EXERCISE DIRECTIONS:
Restate the data that follows exactly as it stands, beginning with the first line and ending with the line that contains "image_open sys path_abs = None ->".

##### INFORMATION GIVEN #####

(** X21: an SVG file that neither Pillow nor cairosvg reads, on a machine
    without Inkscape: with [skip_svg_files] set the call returns the
    "SVG_TOOL_REQUIRED" record, with the flag unset it raises
    [SvgRasterFailed] naming the file, not the "Inkscape not found" error of
    the rasterizer.  The world is left as it was. *)
Theorem svg_without_rasterizer
    sys src_path out_path sizes_mm size_key dpi mode landscape bg_color
    skip_gs_files autocrop flatten_alpha w target :
  let path_abs := resolve_path_on sys (disk w) src_path in
  paper_size_px size_key dpi landscape sizes_mm = Ok target ->
  path_abs ∈ disk w ->
  source_ext sys w src_path ∈ VECTOR_EXTS ->
  image_open sys path_abs = None ->
  svg2png sys path_abs dpi = None ->
  _find_inkscape_exe sys w = (Ok None, w) ->
  resize_to_a_size sys src_path out_path sizes_mm size_key dpi mode landscape
      bg_color skip_gs_files true autocrop flatten_alpha w
    = (Ok (Error "SVG_TOOL_REQUIRED"
         "SVG needs Inkscape on Windows (recommended) or a working Cairo runtime."
         path_abs), w)
  /\ resize_to_a_size sys src_path out_path sizes_mm size_key dpi mode landscape
      bg_color skip_gs_files false autocrop flatten_alpha w
    = (Raise (SvgRasterFailed path_abs), w).
Proof.
  intros path_abs Hsize Hin Hext Hopen Hsvg Hink.
  destruct (vector_ext_only _ Hext) as [Hps Hraw].
  assert (forall skip,
            open_image_any sys src_path dpi skip_gs_files skip w
            = (if skip then Ok None else Raise (SvgRasterFailed path_abs), w)) as Hany.
  { intros skip. rewrite open_image_any_eval. cbn zeta. fold path_abs.
    rewrite (bool_decide_eq_true_2 _ Hin), (bool_decide_eq_false_2 _ Hps), Hopen,
      (bool_decide_eq_false_2 _ Hraw), (bool_decide_eq_true_2 _ Hext), Hsvg.
    unfold _rasterize_svg_with_inkscape. rewrite (bind_ok _ _ w None w Hink).
    reflexivity. }
  split.
  - rewrite resize_to_a_size_eval, Hsize, (Hany true).
    unfold error_record, IO.bind, resolve_path. fold path_abs.
    unfold source_ext in Hext, Hps. fold path_abs in Hext, Hps.
    rewrite (bool_decide_eq_false_2 _ Hps), (bool_decide_eq_true_2 _ Hext). reflexivity.
  - rewrite resize_to_a_size_eval, Hsize, (Hany false). reflexivity.
Qed.

Lemma svg_without_rasterizer_witness :
  resize_to_a_size Sample.bare "art.svg" "/work/out.png" A_SIZES_MM "A4" 300
      "fit" "vertical" white true true true true Studio.start
    = (Ok (Error "SVG_TOOL_REQUIRED"
         "SVG needs Inkscape on Windows (recommended) or a working Cairo runtime."
         "/work/art.svg"), Studio.start)
  /\ resize_to_a_size Sample.bare "art.svg" "/work/out.png" A_SIZES_MM "A4" 300
      "fit" "vertical" white true false true true Studio.start
    = (Raise (SvgRasterFailed "/work/art.svg"), Studio.start).
Proof.
  apply (svg_without_rasterizer Sample.bare "art.svg" "/work/out.png" A_SIZES_MM "A4" 300
           "fit" "vertical" white true true true Studio.start (2480, 3508)).
  - vm_compute. reflexivity.
  - vm_compute. set_solver.
  - vm_compute. set_solver.
  - reflexivity.
  - reflexivity.
  - vm_compute. reflexivity.
Defined.



(** X23: on a successful call whose output path does not end in ".png"
    the image written is never RGBA.  It has an alpha band only when it is
    an LA image that was neither flattened nor placed in the "fit" mode:
    this is the one way for transparency to reach a file of another
    format. *)
Theorem alpha_reaches_other_formats_only_as_LA
    sys src_path out_path sizes_mm size_key dpi mode landscape bg_color
    skip_gs_files skip_svg_files autocrop flatten_alpha w info w' :
  resize_to_a_size sys src_path out_path sizes_mm size_key dpi mode landscape
      bg_color skip_gs_files skip_svg_files autocrop flatten_alpha w
    = (Ok (Success info), w') ->
  Str.endswith (Str.lower out_path) ".png" = false ->
  exists out,
    saved w' = (out_path, out, dpi) :: saved w
    /\ mode_of out <> RGBA
    /\ (Pillow.has_alpha_band (mode_of out) = true ->
        flatten_alpha = false /\ mode_of out = LA
        /\ (mode = "stretch" \/ mode = "fill")).
Proof.
  intros Hrun Hpng.
  destruct (success_inv _ _ _ _ _ _ _ _ _ _ _ _ _ _ _ _ Hrun)
    as (im & w1 & im' & out & _ & _ & Hpre & Hcomp & _ & Hsaved).
  exists out. split; [exact Hsaved|].
  assert (Pillow.has_alpha_band (mode_of out) = true ->
          flatten_alpha = false /\ mode_of out = LA
          /\ (mode = "stretch" \/ mode = "fill")) as Halpha.
  { intros Ha.
    destruct (compose_alpha_only_LA _ _ _ _ _ _ _ _ Hcomp Hpng Ha) as (Him & Hout & Hmode).
    split; [|split; [exact Hout|]].
    - destruct flatten_alpha; [|done].
      rewrite (preprocess_flatten_RGB _ _ _ _ _ Hpre) in Him. discriminate.
    - destruct Hmode as [E|E]; apply String.eqb_eq in E; auto. }
  split; [|exact Halpha].
  intros E. destruct Halpha as (_ & E' & _); [by rewrite E|]. congruence.
Qed.

Lemma alpha_reaches_other_formats_only_as_LA_witness :
  exists out,
    saved grey_run.2 = (("/work/out.tif", out, 1) :: saved Sample.start)
    /\ mode_of out <> RGBA
    /\ (Pillow.has_alpha_band (mode_of out) = true ->
        false = false /\ mode_of out = LA
        /\ ("stretch" = "stretch" \/ "stretch" = "fill")).
Proof.
  assert (exists info, grey_run = (Ok (Success info), grey_run.2)) as [info Hrun]
    by (eexists; vm_compute; reflexivity).
  apply (alpha_reaches_other_formats_only_as_LA Sample.bare "grey.png" "/work/out.tif"
           A_SIZES_MM "A4" 1 "stretch" "vertical" white true true false false
           Sample.start info grey_run.2 Hrun).
  reflexivity.
Defined.

(** ** Runs that cannot fail before saving *)









(** ** When a temporary file stays behind *)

#####

EXERCISE RESPONSE:
(** X21: an SVG file that neither Pillow nor cairosvg reads, on a machine
    without Inkscape: with [skip_svg_files] set the call returns the
    "SVG_TOOL_REQUIRED" record, with the flag unset it raises
    [SvgRasterFailed] naming the file, not the "Inkscape not found" error of
    the rasterizer.  The world is left as it was. *)
Theorem svg_without_rasterizer
    sys src_path out_path sizes_mm size_key dpi mode landscape bg_color
    skip_gs_files autocrop flatten_alpha w target :
  let path_abs := resolve_path_on sys (disk w) src_path in
  paper_size_px size_key dpi landscape sizes_mm = Ok target ->
  path_abs ∈ disk w ->
  source_ext sys w src_path ∈ VECTOR_EXTS ->
  image_open sys path_abs = None ->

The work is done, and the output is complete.